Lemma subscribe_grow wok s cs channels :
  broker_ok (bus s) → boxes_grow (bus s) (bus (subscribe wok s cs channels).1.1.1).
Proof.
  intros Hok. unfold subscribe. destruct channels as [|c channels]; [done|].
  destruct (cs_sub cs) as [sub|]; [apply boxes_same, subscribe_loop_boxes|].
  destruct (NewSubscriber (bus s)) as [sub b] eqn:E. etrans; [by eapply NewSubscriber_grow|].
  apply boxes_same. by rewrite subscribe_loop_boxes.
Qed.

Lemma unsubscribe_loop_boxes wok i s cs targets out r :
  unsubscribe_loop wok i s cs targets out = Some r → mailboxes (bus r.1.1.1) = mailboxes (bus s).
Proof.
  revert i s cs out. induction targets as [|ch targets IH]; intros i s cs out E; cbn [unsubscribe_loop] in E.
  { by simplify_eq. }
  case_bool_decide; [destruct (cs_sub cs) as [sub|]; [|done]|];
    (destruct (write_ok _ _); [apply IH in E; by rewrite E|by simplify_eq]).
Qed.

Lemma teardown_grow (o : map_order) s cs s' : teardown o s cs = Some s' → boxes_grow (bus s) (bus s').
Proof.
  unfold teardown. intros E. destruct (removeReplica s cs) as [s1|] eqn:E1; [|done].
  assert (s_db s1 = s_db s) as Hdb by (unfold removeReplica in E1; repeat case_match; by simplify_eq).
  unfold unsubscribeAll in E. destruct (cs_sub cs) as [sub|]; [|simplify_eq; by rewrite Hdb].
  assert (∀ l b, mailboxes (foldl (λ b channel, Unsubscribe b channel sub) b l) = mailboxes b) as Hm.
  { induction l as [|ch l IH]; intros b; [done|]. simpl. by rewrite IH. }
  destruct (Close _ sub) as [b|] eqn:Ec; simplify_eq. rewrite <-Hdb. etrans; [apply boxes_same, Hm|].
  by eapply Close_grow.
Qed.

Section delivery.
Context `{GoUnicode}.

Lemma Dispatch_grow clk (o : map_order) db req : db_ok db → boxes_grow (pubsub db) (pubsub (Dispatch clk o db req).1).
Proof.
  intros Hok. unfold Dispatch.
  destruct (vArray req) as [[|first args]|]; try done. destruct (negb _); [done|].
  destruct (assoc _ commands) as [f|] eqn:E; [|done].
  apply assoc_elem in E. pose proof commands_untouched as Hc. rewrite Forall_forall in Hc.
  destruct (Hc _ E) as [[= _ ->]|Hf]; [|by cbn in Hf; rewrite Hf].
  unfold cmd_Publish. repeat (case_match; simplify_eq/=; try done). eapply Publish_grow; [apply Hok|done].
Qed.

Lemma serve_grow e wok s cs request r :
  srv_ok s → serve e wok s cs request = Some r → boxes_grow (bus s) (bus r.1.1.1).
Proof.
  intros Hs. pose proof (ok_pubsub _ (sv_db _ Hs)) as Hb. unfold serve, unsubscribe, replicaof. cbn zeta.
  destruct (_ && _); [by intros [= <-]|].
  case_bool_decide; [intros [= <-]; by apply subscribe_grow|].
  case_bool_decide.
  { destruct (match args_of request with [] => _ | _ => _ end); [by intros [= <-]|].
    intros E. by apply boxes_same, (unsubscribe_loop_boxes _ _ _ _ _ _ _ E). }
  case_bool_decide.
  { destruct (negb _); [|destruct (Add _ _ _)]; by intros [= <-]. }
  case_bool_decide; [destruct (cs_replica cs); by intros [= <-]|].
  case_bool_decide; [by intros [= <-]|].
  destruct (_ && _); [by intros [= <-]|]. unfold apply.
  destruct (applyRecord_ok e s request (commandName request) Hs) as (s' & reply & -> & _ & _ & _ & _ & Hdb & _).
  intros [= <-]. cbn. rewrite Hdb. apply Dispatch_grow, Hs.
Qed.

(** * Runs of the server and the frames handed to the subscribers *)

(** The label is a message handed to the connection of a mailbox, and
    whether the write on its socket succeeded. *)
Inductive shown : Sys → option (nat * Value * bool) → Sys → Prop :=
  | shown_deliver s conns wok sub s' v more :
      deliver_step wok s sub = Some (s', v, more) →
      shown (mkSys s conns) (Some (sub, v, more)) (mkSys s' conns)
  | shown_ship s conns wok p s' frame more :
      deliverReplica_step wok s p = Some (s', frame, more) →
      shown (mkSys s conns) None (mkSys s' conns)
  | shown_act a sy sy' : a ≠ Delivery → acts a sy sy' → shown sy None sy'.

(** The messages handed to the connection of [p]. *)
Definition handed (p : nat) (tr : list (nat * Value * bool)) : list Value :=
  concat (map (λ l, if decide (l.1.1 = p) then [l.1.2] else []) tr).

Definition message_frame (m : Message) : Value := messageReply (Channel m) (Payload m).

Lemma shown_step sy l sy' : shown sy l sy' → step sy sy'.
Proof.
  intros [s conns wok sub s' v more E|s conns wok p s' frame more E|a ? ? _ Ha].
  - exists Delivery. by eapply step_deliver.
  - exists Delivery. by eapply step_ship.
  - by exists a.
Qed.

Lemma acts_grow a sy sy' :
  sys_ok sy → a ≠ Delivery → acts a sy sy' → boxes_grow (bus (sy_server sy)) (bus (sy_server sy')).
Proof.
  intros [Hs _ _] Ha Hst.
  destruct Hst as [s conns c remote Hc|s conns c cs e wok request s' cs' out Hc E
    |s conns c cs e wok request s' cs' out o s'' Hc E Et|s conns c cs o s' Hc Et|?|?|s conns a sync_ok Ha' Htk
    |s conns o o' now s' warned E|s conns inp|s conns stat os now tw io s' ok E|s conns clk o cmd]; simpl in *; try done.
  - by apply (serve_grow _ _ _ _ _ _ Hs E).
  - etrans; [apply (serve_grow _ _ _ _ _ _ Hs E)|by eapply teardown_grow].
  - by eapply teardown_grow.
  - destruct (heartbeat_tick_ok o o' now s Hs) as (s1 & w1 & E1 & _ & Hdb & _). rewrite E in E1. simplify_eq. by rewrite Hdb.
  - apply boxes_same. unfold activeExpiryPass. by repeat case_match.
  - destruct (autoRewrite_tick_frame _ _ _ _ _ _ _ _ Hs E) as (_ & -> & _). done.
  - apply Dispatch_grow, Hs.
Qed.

══════════════════════════════

Out of the records above, pull each line containing the word "etrans".

  destruct (NewSubscriber (bus s)) as [sub b] eqn:E. etrans; [by eapply NewSubscriber_grow|].
  destruct (Close _ sub) as [b|] eqn:Ec; simplify_eq. rewrite <-Hdb. etrans; [apply boxes_same, Hm|].
  - etrans; [apply (serve_grow _ _ _ _ _ _ Hs E)|by eapply teardown_grow].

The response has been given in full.